## [TASK DIRECTIONS]
Look below for the line that contains "let* duration_seconds := getitem", then copy it and each following line exactly, through and including the line that contains "else Returns response.".

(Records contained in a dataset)
--
(** [VoiceIsolator.load_model], run once when the container starts. *)
Definition load_model : outcome VoiceIsolator :=
  let device := if cuda_is_available then "cuda" else "cpu" in
  let* m := get_model "htdemucs_ft" in
  Returns {| self_device := device; self_model := m |}.

(** [resampler(waveform)], one call on the whole tensor. The resampler
    first flattens the leading dimensions with [view(-1, time)], which
    torch refuses with a [RuntimeError] for a tensor without elements: a
    waveform without channels makes the call raise. With channels, each
    one is filtered on its own. *)
Definition resampler_call (r : resampler) (w : waveform) : outcome waveform :=
  match w with
  | [] => Raises (MkExn FromException "RuntimeError"
                    "cannot reshape tensor of 0 elements into shape [-1, 0]")
  | _ :: _ => mapM (resample_channel r) w
  end.

(** Lines 81-85: resample to the model's expected sample rate. *)
Definition resample_to_model_rate (w : waveform) (sample_rate : Z)
    : outcome (waveform * Z) :=
  if negb (sample_rate =? 44100) then
    let* r := Resample sample_rate 44100 in
    let* w := resampler_call r w in
    Returns (w, 44100)
  else Returns (w, sample_rate).

(** Lines 87-91: ensure stereo. *)
Definition ensure_stereo (w : waveform) : waveform :=
  if shape0 w =? 1 then tensor_repeat 2 1 w
  else if shape0 w >? 2 then slice_to 2 w
  else w.

(** Lines 81-91, the normalization of the loaded audio. *)
Definition normalize (w : waveform) (sample_rate : Z) : outcome (waveform * Z) :=
  let* (w, sample_rate) := resample_to_model_rate w sample_rate in
  Returns (ensure_stereo w, sample_rate).

(** Lines 108-112: [sources] is the model output of shape
    [batch, num_sources, channels, samples]; returns
    [(vocals, accompaniment)]. *)
Definition mix_down (sources : list (list waveform)) : outcome (waveform * waveform) :=
  let* sources := index sources 0 in
  let* vocals := index sources 3 in
  let* s0 := index sources 0 in
  let* s1 := index sources 1 in
  let* s2 := index sources 2 in
  let accompaniment := tensor_add (tensor_add s0 s1) s2 in
  Returns (vocals, accompaniment).

(** Lines 115-119, the closure [encode_audio]; [sample_rate] is the
    variable it captures. *)
Definition encode_audio (sample_rate : Z) (audio_np : waveform) : outcome string :=
  let* wav := sf_write (transpose audio_np) sample_rate in
  b64encode wav.

(** [VoiceIsolator.isolate_voice], lines 74-94: the batch handed to the
    model, and the sample rate. *)
Definition model_input (audio_base64 : pyval) : outcome (list waveform * Z) :=
  let* audio_bytes := b64decode audio_base64 in
  let* (w, sample_rate) := torchaudio_load audio_bytes in
  let* (w, sample_rate) := normalize w sample_rate in
  Returns (unsqueeze0 w, sample_rate).

(** Lines 74-112: [(vocals, accompaniment, sample_rate)]. *)
Definition separate (self : VoiceIsolator) (audio_base64 : pyval)
    : outcome (waveform * waveform * Z) :=
  let* (w, sample_rate) := model_input audio_base64 in
  let* sources := apply_model (self_model self) w (self_device self) in
  let* (vocals, accompaniment) := mix_down sources in
  Returns (vocals, accompaniment, sample_rate).

(** Lines 74-129, the whole method. *)
Definition isolate_voice (self : VoiceIsolator) (audio_base64 : pyval)
    : outcome (gmap string pyval) :=
  let* (vocals, accompaniment, sample_rate) := separate self audio_base64 in
  let* vocals_base64 := encode_audio sample_rate vocals in
  let* accompaniment_base64 := encode_audio sample_rate accompaniment in
  let* duration_seconds := truediv (shape1 vocals) sample_rate in
  Returns {[ "vocals_base64" := PStr vocals_base64;
             "accompaniment_base64" := PStr accompaniment_base64;
             "sample_rate" := PInt sample_rate;
             "duration_seconds" := PFloat duration_seconds ]}.

Definition failure (message : string) : gmap string pyval :=
  {[ "success" := PBool false; "error" := PStr message ]}.

(** [isolate_voice_endpoint], the body of its [try] (lines 153-172).
    [isolator] is the warm instance that [VoiceIsolator()] and [.remote]
    reach. *)
Definition endpoint_body (isolator : VoiceIsolator)
    (request : gmap string pyval) : outcome (gmap string pyval) :=
  let audio_base64 := get request "audio_base64" PNone in
  let return_accompaniment := get request "return_accompaniment" (PBool false) in
  if negb (truthy audio_base64) then
    Returns (failure "audio_base64 is required")
  else
    let* result := isolate_voice isolator audio_base64 in
    let* vocals_base64 := getitem result "vocals_base64" in
    let* duration_seconds := getitem result "duration_seconds" in
    let response :=
      {[ "success" := PBool true;
         "vocals_base64" := vocals_base64;
         "duration_seconds" := duration_seconds ]} in
    if truthy return_accompaniment then
      let* accompaniment_base64 := getitem result "accompaniment_base64" in
      Returns (<["accompaniment_base64" := accompaniment_base64]> response)
    else Returns response.

(** [isolate_voice_endpoint] (lines 152-175). *)
Definition isolate_voice_endpoint (isolator : VoiceIsolator)
    (request : gmap string pyval) : outcome (gmap string pyval) :=
  try_except_Exception
    (endpoint_body isolator request)
    (fun e => Returns (failure (exn_str e))).

(** A channel after the resampling step: resampled when the rate of the
    input is not 44100 Hz, as it is otherwise. *)
Definition resampled (sample_rate : Z) (c : channel) : outcome channel :=
  if negb (sample_rate =? 44100) then
    let* r := Resample sample_rate 44100 in
    resample_channel r c
  else Returns c.
End Service.

(** [m] raises nothing that [except Exception] would let through. *)
Definition raises_only_Exception {A : Type} (m : outcome A) : Prop :=
  forall e, m = Raises e -> isinstance_Exception e = true.

(** Every exception a library call raises derives from [Exception]. *)
Record libs_raise_only_Exception `{L : AudioLibs} : Prop := {
  b64decode_exc : forall v, raises_only_Exception (b64decode v);
  b64encode_exc : forall b, raises_only_Exception (b64encode b);
  torchaudio_load_exc : forall b, raises_only_Exception (torchaudio_load b);
  Resample_exc : forall o n, raises_only_Exception (Resample o n);
  resample_channel_exc : forall r c, raises_only_Exception (resample_channel r c);
  apply_model_exc : forall m w d, raises_only_Exception (apply_model m w d);
  sf_write_exc : forall a sr, raises_only_Exception (sf_write a sr)
}.
Arguments libs_raise_only_Exception L : clear implicits.

(** ** The local entry point *)

Section LocalEntrypoint.
Context `{L : AudioLibs}.

(** [test_isolation] (lines 186-212). [tone] is the array that lines
    193-198 compute with [np.linspace] and [np.sin]; [np.stack([tone, tone])]
    is the two-row array [[tone; tone]]. The value returned is the pair
    that the final [print] formats: [result.get('success')] and
    [result.get('duration_seconds')]. *)
Definition test_isolation (isolator : VoiceIsolator) (tone : channel)
    : outcome (pyval * pyval) :=
  let sample_rate := 44100 in
  let stereo := [tone; tone] in
  let* wav := sf_write (transpose stereo) sample_rate in
  let* audio_base64 := b64encode wav in
  let* result :=
    isolate_voice_endpoint isolator {[ "audio_base64" := PStr audio_base64 ]} in
  Returns (get result "success" PNone, get result "duration_seconds" PNone).
End LocalEntrypoint.

(** ** A test double for the libraries

    The payload is its own base64 text; a file holds one channel at
    22050 Hz; resampling repeats every sample; the model is handed in. *)
Module Stub.

Definition byte_sample (b : Byte.byte) : sample :=
  binary_normalize 24 128 (Z.of_N (Byte.to_N b)) 0 false.

(** one byte per sample of the file: its binary exponent *)
Definition sample_byte (x : sample) : Byte.byte :=
  match x with
  | S754_finite _ _ e =>
      match Byte.of_N (Z.to_N (e + 64)) with
      | Some b => b
      | None => Byte.x00
      end
  | _ => Byte.x00
  end.

Definition libs (inference : list waveform -> outcome (list (list waveform)))
    : AudioLibs := {|
  b64decode v :=
    match v with
    | PStr s => Returns (String.list_byte_of_string s)
    | _ => Raises (MkExn FromException "TypeError"
                     "argument should be a bytes-like object or ASCII string")
    end;
  b64encode b := Returns (String.string_of_list_byte b);
  torchaudio_load b := Returns ([map byte_sample b], 22050);
  resampler := unit;
  Resample orig_freq new_freq := Returns tt;
  resample_channel _ c := Returns (flat_map (fun x => [x; x]) c);
  cuda_is_available := false;
  model := unit;
  get_model _ := Returns tt;
  apply_model _ mix _ := inference mix;
  sf_write data _ := Returns (map sample_byte (concat data))
|}.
--
## [WRITTEN SOLUTION]
    let* duration_seconds := getitem result "duration_seconds" in
    let response :=
      {[ "success" := PBool true;
         "vocals_base64" := vocals_base64;
         "duration_seconds" := duration_seconds ]} in
    if truthy return_accompaniment then
      let* accompaniment_base64 := getitem result "accompaniment_base64" in
      Returns (<["accompaniment_base64" := accompaniment_base64]> response)
    else Returns response.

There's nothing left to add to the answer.